Work instruction: Going down the listing below, print exactly each line from the one with "(** * The docker" up to and including the one with "From stdpp Require", and skip the rest.

(Beginning of Source data)

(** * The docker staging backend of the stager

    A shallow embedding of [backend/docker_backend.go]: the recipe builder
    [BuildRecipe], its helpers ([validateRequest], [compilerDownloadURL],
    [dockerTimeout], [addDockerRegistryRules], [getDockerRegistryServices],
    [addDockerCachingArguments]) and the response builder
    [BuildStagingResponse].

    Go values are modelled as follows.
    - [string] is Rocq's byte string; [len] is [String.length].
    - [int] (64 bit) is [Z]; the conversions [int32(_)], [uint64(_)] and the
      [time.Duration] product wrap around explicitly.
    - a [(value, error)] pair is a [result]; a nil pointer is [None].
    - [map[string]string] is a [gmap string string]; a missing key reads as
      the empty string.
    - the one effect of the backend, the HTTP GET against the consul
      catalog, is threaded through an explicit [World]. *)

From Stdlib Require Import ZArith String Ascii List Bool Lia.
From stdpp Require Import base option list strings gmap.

(End of Source data)
(Beginning of Source data)

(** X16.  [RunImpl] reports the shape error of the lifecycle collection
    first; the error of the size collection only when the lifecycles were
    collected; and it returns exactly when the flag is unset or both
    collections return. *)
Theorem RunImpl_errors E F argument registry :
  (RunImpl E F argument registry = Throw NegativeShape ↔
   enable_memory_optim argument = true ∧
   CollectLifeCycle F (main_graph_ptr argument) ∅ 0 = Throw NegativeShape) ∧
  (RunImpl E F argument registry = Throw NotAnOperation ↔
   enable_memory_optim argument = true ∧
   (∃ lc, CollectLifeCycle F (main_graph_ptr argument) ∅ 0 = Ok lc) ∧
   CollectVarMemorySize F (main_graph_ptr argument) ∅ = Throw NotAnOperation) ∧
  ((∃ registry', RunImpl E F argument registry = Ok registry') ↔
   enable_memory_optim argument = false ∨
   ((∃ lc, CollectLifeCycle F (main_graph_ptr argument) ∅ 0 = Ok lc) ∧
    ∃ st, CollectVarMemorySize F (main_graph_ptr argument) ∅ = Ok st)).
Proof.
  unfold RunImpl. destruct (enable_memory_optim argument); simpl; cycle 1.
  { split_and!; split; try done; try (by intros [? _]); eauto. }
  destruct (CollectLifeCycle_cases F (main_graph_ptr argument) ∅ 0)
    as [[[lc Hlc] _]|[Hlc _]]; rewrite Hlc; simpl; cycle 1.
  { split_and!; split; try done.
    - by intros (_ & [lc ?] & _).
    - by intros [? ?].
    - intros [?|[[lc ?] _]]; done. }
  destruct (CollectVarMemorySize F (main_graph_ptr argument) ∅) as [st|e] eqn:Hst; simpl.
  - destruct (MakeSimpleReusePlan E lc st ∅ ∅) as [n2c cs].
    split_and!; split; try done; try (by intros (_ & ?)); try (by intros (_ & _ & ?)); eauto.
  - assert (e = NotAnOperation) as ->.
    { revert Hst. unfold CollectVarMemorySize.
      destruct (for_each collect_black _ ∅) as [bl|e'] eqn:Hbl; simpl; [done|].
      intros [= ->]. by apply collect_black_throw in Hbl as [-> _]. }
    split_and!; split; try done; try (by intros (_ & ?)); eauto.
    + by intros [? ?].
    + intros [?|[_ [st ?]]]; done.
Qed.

(End of Source data)

Reply:
(** * The docker staging backend of the stager

    A shallow embedding of [backend/docker_backend.go]: the recipe builder
    [BuildRecipe], its helpers ([validateRequest], [compilerDownloadURL],
    [dockerTimeout], [addDockerRegistryRules], [getDockerRegistryServices],
    [addDockerCachingArguments]) and the response builder
    [BuildStagingResponse].

    Go values are modelled as follows.
    - [string] is Rocq's byte string; [len] is [String.length].
    - [int] (64 bit) is [Z]; the conversions [int32(_)], [uint64(_)] and the
      [time.Duration] product wrap around explicitly.
    - a [(value, error)] pair is a [result]; a nil pointer is [None].
    - [map[string]string] is a [gmap string string]; a missing key reads as
      the empty string.
    - the one effect of the backend, the HTTP GET against the consul
      catalog, is threaded through an explicit [World]. *)

From Stdlib Require Import ZArith String Ascii List Bool Lia.
From stdpp Require Import base option list strings gmap.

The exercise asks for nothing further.